Hasta este sábado, según el dirigente opositor recientemente excarcelado Juan Pablo Guanipa, aún hay “más de 800 presos políticos en las cárceles de Venezuela”. Guanipa, líder del partido Primero Justicia y aliado de María Corina Machado, lanzó un duro cuestionamiento: “El régimen no tiene ninguna excusa para mantenerlos presos”.
El político se refería al aviso que dio el viernes por la noche el diputado chavista Jorge Arreaza, quien anticipó liberaciones masivas “en las próximas horas”. Según Arreaza, serían liberados 379 presos políticos luego de que la Asamblea Nacional aprobara la ley de amnistía este jueves. “Cumplan su palabra y liberen a todos los presos políticos”, exigió Guanipa.
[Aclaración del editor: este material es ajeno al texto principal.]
(** The files that end in [.toml]; a directory is listed in no particular order. *)
Definition manifest_entries (files : Manifests) : list (string * result string string) :=
  List.filter (λ e, bool_decide (file_extension e.1 = Some "toml")) (map_to_list files).
Definition readable (path : string) (files : Manifests) : list ShardMember :=
  omap (λ e, result_ok (read_manifest path e.1 e.2)) (manifest_entries files).
Definition unreadable (path : string) (files : Manifests) : list SkippedManifest :=
  omap (λ e, match read_manifest path e.1 e.2 with
             | Ok _ => None
             | Err why => Some {| sk_path := in_dir path e.1; sk_reason := why |}
             end) (manifest_entries files).

(** [None] is a directory that does not exist, [Err] one that cannot be read. *)
Definition load_manifests (path : string) (dir : option (result string Manifests)) :
    result string (list ShardMember * list SkippedManifest) :=
  match dir with
  | None => Ok ([], [])
  | Some (Err e) => Err ("reading the fleet manifest directory " +:+ path +:+ ": " +:+ e)
  | Some (Ok files) =>
      let members := merge_sort by_name (readable path files) in
      match first_duplicate members with
      | Some dup => Err ("two fleet manifests both name the wallet '" +:+ dup +:+ "' in " +:+ path)
      | None => Ok (members, merge_sort by_path (unreadable path files))
      end
  end.
End manifests.

(** ** The layout *)

Record FleetConfig := {
  fc_enabled : bool; fc_manifest_dir : string; fc_dir : string; fc_coin : Coin;
  fc_shard_size : Z; fc_cohort_depth : Z;
}.

(** [Layout]: each shard's directory and members. *)
Abbreviation Layout := (list (string * list ShardMember)).
Definition layout_members (l : Layout) : nat := length (concat (snd <$> l)).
Los números detrás de la ley
El jefe del Parlamento, Jorge Rodríguez, aseguró que la ley de amnistía beneficiará con libertad plena a 11.000 presos políticos que, en casi tres décadas, estuvieron en prisión y luego recibieron libertad condicional. “Están contemplados en la ley 11.000 personas que recibieron, por el sistema de justicia de Venezuela, medidas sustitutivas de la privación de libertad”, explicó el diputado en una rueda de prensa.
Sin embargo, desde Foro Penal, su presidente Alfredo Romero y el vicepresidente Gonzalo Himiob denunciaron que esta ley excluye a centenares de personas. Según sus cálculos, unos 400 presos políticos quedarían fuera de los beneficios de la amnistía porque son militares, familiares de estos o civiles imputados por el Estado por supuestos ataques contra la soberanía, como la “Operación Gedeón”, y otros delitos previstos en leyes contra la corrupción.
Además, Romero señaló que el chavismo insiste en restringir el acceso a tribunales, al Ministerio Público y a la representación legal efectiva. Esta situación deja a cientos de personas en un limbo jurídico, alimentando la desesperación que ahora se traduce en medidas extremas como la huelga de hambre iniciada en El Rodeo I.
La protesta en el penal donde se encuentra el gendarme argentino Nahuel Gallo marca un punto de inflexión en la crisis de los presos políticos venezolanos. Mientras las promesas de liberación se postergan, la salud y la vida de un centenar de personas penden de un hilo, convirtiendo las celdas en un escenario de resistencia silenciosa y desesperada.